How to complete this task » Filter the lines below, keeping each one that holds "then".

/---

Definition text_of (v : json) : string :=
  match v with
  | JStr s => s
  | _ => EmptyString
  end.

Definition entry_name `{Runtime} (a doc : json) : string :=
  sanitize false (text_of (or_else (own_props a !! "FullName") (JStr "unknown_applicant")))
  +:+ "/"
  +:+ sanitize true (text_of (or_else (own_props doc !! "name") (JStr "unknown_doc")))
  +:+ path_extname (doc_url doc).

Definition present_files `{Runtime} (up : gset string) (a : json) : list zip_entry :=
  (λ doc, File (doc_path doc) (entry_name a doc))
    <$> filter (λ doc, doc_path doc ∈ up) (referenced a).

Definition missing_warnings `{Runtime} (up : gset string) (a : json) : list log_line :=
  (λ doc, Warn ("File not found, skipping: " +:+ doc_path doc))
    <$> filter (λ doc, doc_path doc ∉ up) (referenced a).


(** ** Example data *)

Definition seed : world := World (Some (JObj ∅)) (Some (JArr [])) ∅ [] [].

Definition uuid0 : string := "8c5f2d3e-1b4a-4c6d-9e7f-0a1b2c3d4e5f".

Definition quote : string := String (ascii_of_nat 34) EmptyString.

(** The text [[{"name":"Passport","url":"/uploads/file-1.pdf"},
               {"name":"Photo","url":"/uploads/file-2.jpg"}]] *)
Definition two_documents : string :=
  "[{" +:+ quote +:+ "name" +:+ quote +:+ ":" +:+ quote +:+ "Passport" +:+ quote +:+ ","
  +:+ quote +:+ "url" +:+ quote +:+ ":" +:+ quote +:+ "/uploads/file-1.pdf" +:+ quote +:+ "},{"
  +:+ quote +:+ "name" +:+ quote +:+ ":" +:+ quote +:+ "Photo" +:+ quote +:+ ","
  +:+ quote +:+ "url" +:+ quote +:+ ":" +:+ quote +:+ "/uploads/file-2.jpg" +:+ quote +:+ "}]".

Definition passport : json :=
  JObj {[ "name" := JStr "Passport"; "url" := JStr "/uploads/file-1.pdf" ]}.

Definition photo : json :=
  JObj {[ "name" := JStr "Photo"; "url" := JStr "/uploads/file-2.jpg" ]}.

Fixpoint last_dot (s : string) : option string :=
  match s with
  | EmptyString => None
  | String c s' =>
      match last_dot s' with
      | Some e => Some e
      | None => if Ascii.eqb c "."%char then Some s else None
      end
  end.

(** A runtime for the examples: its [JSON.parse] reads [two_documents] and
    rejects every other text. *)
Definition example_runtime : Runtime := {|
  JSON_parse := λ text,
    if String.eqb text two_documents then Some (JArr [passport; photo]) else None;
  Number_toString := λ _, "0";
  StringToNumber := λ _, 0%float;
  dirname := "/srv/visa-tracker";
  path_join := String.append;
  path_extname := λ u, default EmptyString (last_dot u)
|}.

Definition jane : json :=
  JObj {[ "id" := JStr "a"; "FullName" := JStr "Jane Doe";
          "Documents" := JStr two_documents ]}.

Definition omar : json :=
  JObj {[ "id" := JStr "b"; "FullName" := JStr "Omar"; "Documents" := JStr "[{" ]}.

Definition one_applicant : world :=
  World (Some (JObj ∅)) (Some (JArr [jane])) ∅ [] [].

(** Jane's passport scan is on disk, her photo is not. *)
Definition passport_on_disk : gset string :=
  {[ "/srv/visa-tracker/uploads/file-1.pdf" ]}.


Definition two_applicants : world :=
  World (Some (JObj ∅)) (Some (JArr [omar; jane])) passport_on_disk [] [].

Definition backup_request : json := JObj {[ "type" := JStr "backup" ]}.

Definition backup_of_jane : json :=
  JObj {[ "type" := JStr "backup"; "ids" := JArr [JStr "a"] ]}.

Definition zip_request : json := JObj {[ "type" := JStr "zip" ]}.

(** ** Notions used by the further properties *)

(** The applicants file holds a sequence without [null] entries. *)
Definition registry_ok (w : world) : Prop :=
  ∃ l, applicants_json w = Some (JArr l) ∧ no_null l.

(** The id of an entry when it is a string, as every id the routes look up
    is. *)
Definition string_id (a : json) : option string :=
  match id_of a with
  | Some (JStr s) => Some s
  | _ => None
  end.

(** No two entries have the same string id. *)
Definition unique_ids (l : list json) : Prop := NoDup (omap string_id l).

(** The world after [writeDB(APPLICANTS_FILE, l)]. *)
Definition stored (l : list json) (w : world) : world :=
  (writeDB APPLICANTS_FILE (JArr l) w).2.

(** A handler that leaves the settings, the uploads and the console alone. *)
Definition registry_only (h : handler) (w : world) : Prop :=
  settings_json (h w).2 = settings_json w
  ∧ uploads (h w).2 = uploads w
  ∧ console (h w).2 = console w.

Definition status (r : response) : nat :=
  match r with
  | Json n _ => n
  | BackupFile _ => 200
  | ZipFile _ _ => 200
  end.

(** A store whose applicants file holds a string, as the import of
    server.js can leave it. *)
Definition string_store : world :=
  World (Some (JObj ∅)) (Some (JStr "not-an-array")) ∅ [] [].

Definition with_null : world :=
  World (Some (JObj ∅)) (Some (JArr [JNull; jane])) ∅ [] [].





(** A second runtime for the examples: its [JSON.parse] reads a text with
    three entries, the second one without [url]. *)
Definition quoted (s : string) : string := quote +:+ s +:+ quote.

Definition scan : json := JObj {[ "name" := JStr "Scan" ]}.

(** The text [[{"name":"Passport","url":"/uploads/file-1.pdf"},{"name":"Scan"},
               {"name":"Photo","url":"/uploads/file-2.jpg"}]] *)
Definition three_documents : string :=
  "[{" +:+ quoted "name" +:+ ":" +:+ quoted "Passport" +:+ ","
       +:+ quoted "url" +:+ ":" +:+ quoted "/uploads/file-1.pdf" +:+ "},{"
       +:+ quoted "name" +:+ ":" +:+ quoted "Scan" +:+ "},{"
       +:+ quoted "name" +:+ ":" +:+ quoted "Photo" +:+ ","
       +:+ quoted "url" +:+ ":" +:+ quoted "/uploads/file-2.jpg" +:+ "}]".

Definition second_runtime : Runtime := {|
  JSON_parse := λ text,
    if String.eqb text three_documents then Some (JArr [passport; scan; photo])
    else if String.eqb text two_documents then Some (JArr [passport; photo])
    else None;
  Number_toString := λ _, "42";
  StringToNumber := λ _, 0%float;
  dirname := "/srv/visa-tracker";
  path_join := String.append;
  path_extname := λ u, default EmptyString (last_dot u)
|}.

Definition lina : json :=
  JObj {[ "id" := JStr "c"; "FullName" := JStr "Lina";
          "Documents" := JStr three_documents ]}.

(** An applicant whose [FullName] is a number. *)
Definition numbered : json :=
  JObj {[ "id" := JStr "d"; "FullName" := JNum 42; "Documents" := JStr two_documents ]}.

(** Both files of the examples are on disk. *)
Definition both_on_disk : gset string :=
  {[ "/srv/visa-tracker/uploads/file-1.pdf"; "/srv/visa-tracker/uploads/file-2.jpg" ]}.


Definition is_digit (c : ascii) : bool :=
  let n := nat_of_ascii c in (48 <=? n) && (n <=? 57).

Fixpoint all_digits (s : string) : bool :=
  match s with
  | EmptyString => true
  | String c s' => is_digit c && all_digits s'
  end.

(** ** Uploads

    [storage.filename] of multer's disk storage: [now] is [Date.now()] and
    [rnd] is [Math.round(Math.random() * 1E9)], both integers, written in
    decimal. *)
Definition upload_filename `{Runtime} (fieldname : string) (now rnd : N)
    (originalname : string) : string :=
  let uniqueSuffix := pretty now +:+ "-" +:+ pretty rnd in
  fieldname +:+ "-" +:+ uniqueSuffix +:+ path_extname originalname.

Definition UPLOADS_DIR `{Runtime} : string := path_join dirname "uploads".

(** An answer that may be plain text: [res.status(n).send(text)]. *)
Inductive reply :=
| Sent (status : nat) (text : string)
| Answered (r : response).

(** The world after multer stored a file at [filePath]. *)
Definition with_upload (filePath : string) (w : world) : world :=
  World (settings_json w) (applicants_json w) ({[ filePath ]} ∪ uploads w)
        (writes w) (console w).

(** POST /api/upload.  [upload.single('file')] stores the part named [file],
    when the request has one, under [UPLOADS_DIR] with the name that
    [storage.filename] gives it; [file] is the original name of that part. *)
Definition post_upload `{Runtime} (now rnd : N) (file : option string)
  : world → reply * world := λ w,
  match file with
  | None => (Sent 400 "No file uploaded.", w)
  | Some originalname =>
      let filename := upload_filename "file" now rnd originalname in
      let fileUrl := "/uploads/" +:+ filename in
      (Answered (Json 200 (JObj {[ "url" := JStr fileUrl ]})),
       with_upload (path_join UPLOADS_DIR filename) w)
  end.


(** ** Startup *)

Definition default_settings : json :=
  JObj {[ "id" := JStr "settings_1";
          "VISA_STEPS" :=
            JArr [JStr "Offer Letter"; JStr "Labour Fees"; JStr "Labour Insurance";
                  JStr "Entry Permit"; JStr "Change Status"; JStr "Medical Test";
                  JStr "Emirates ID"; JStr "Contract Submition"; JStr "Visa Stamping"] ]}.

(** The callback of [app.listen]: a database file that [fs.access] does not
    find is written with its seed, the applicants file first; [present f]
    tells whether [fs.access] finds [f]. *)
Definition listen (present : db_file → bool) (w : world) : world :=
  let w1 := if present APPLICANTS_FILE then w
            else (writeDB APPLICANTS_FILE (JArr []) w).2 in
  if present SETTINGS_FILE then w1
  else (writeDB SETTINGS_FILE default_settings w1).2.

(** A third runtime for the examples, whose [path.join] puts one separator
    between its arguments, and whose [JSON.parse] reads the text
    [[{"name":"Visa","url":"/uploads/file-5-7.pdf"}]]. *)
Definition strip_slash (s : string) : string :=
  match s with
  | String c s' => if Ascii.eqb c "/"%char then s' else s
  | EmptyString => s
  end.

Definition visa_document : json :=
  JObj {[ "name" := JStr "Visa"; "url" := JStr "/uploads/file-5-7.pdf" ]}.

Definition one_document : string :=
  "[{" +:+ quoted "name" +:+ ":" +:+ quoted "Visa" +:+ ","
       +:+ quoted "url" +:+ ":" +:+ quoted "/uploads/file-5-7.pdf" +:+ "}]".

Definition third_runtime : Runtime := {|
  JSON_parse := λ text,
    if String.eqb text one_document then Some (JArr [visa_document]) else None;
  Number_toString := λ _, "0";
  StringToNumber := λ _, 0%float;
  dirname := "/srv/visa-tracker";
  path_join := λ a b, a +:+ "/" +:+ strip_slash b;
  path_extname := λ u, default EmptyString (last_dot u)
|}.

Definition sara : json :=
  JObj {[ "id" := JStr "e"; "FullName" := JStr "Sara"; "Documents" := JStr one_document ]}.

(** * Properties *)

(** Unfolds a handler down to its reads. *)
Ltac run_handler :=
  unfold try_handler, mbind, io_bind, readDB, content, lift; simpl.

(** ** Reading ids *)

Lemma strict_eq_str (v : jsval) (s : string) :
  strict_eq v (Some (JStr s)) = true ↔ v = Some (JStr s).
Proof.
  destruct v as [[ | b | x | t | l | o] | ]; simpl; try (split; [discriminate | congruence]).
  rewrite String.eqb_eq. split; [intros -> | intros [= ->]]; reflexivity.
Qed.

Lemma prop_not_null (a : json) (k : string) :
  a ≠ JNull → prop a k = Ok (own_props a !! k).
Proof. destruct a; intros Hn; try reflexivity. contradiction. Qed.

\---

Solution to this task »
      | None => if Ascii.eqb c "."%char then Some s else None
    if String.eqb text two_documents then Some (JArr [passport; photo]) else None;
    if String.eqb text three_documents then Some (JArr [passport; scan; photo])
    else if String.eqb text two_documents then Some (JArr [passport; photo])
  let w1 := if present APPLICANTS_FILE then w
  if present SETTINGS_FILE then w1
  | String c s' => if Ascii.eqb c "/"%char then s' else s
    if String.eqb text one_document then Some (JArr [visa_document]) else None;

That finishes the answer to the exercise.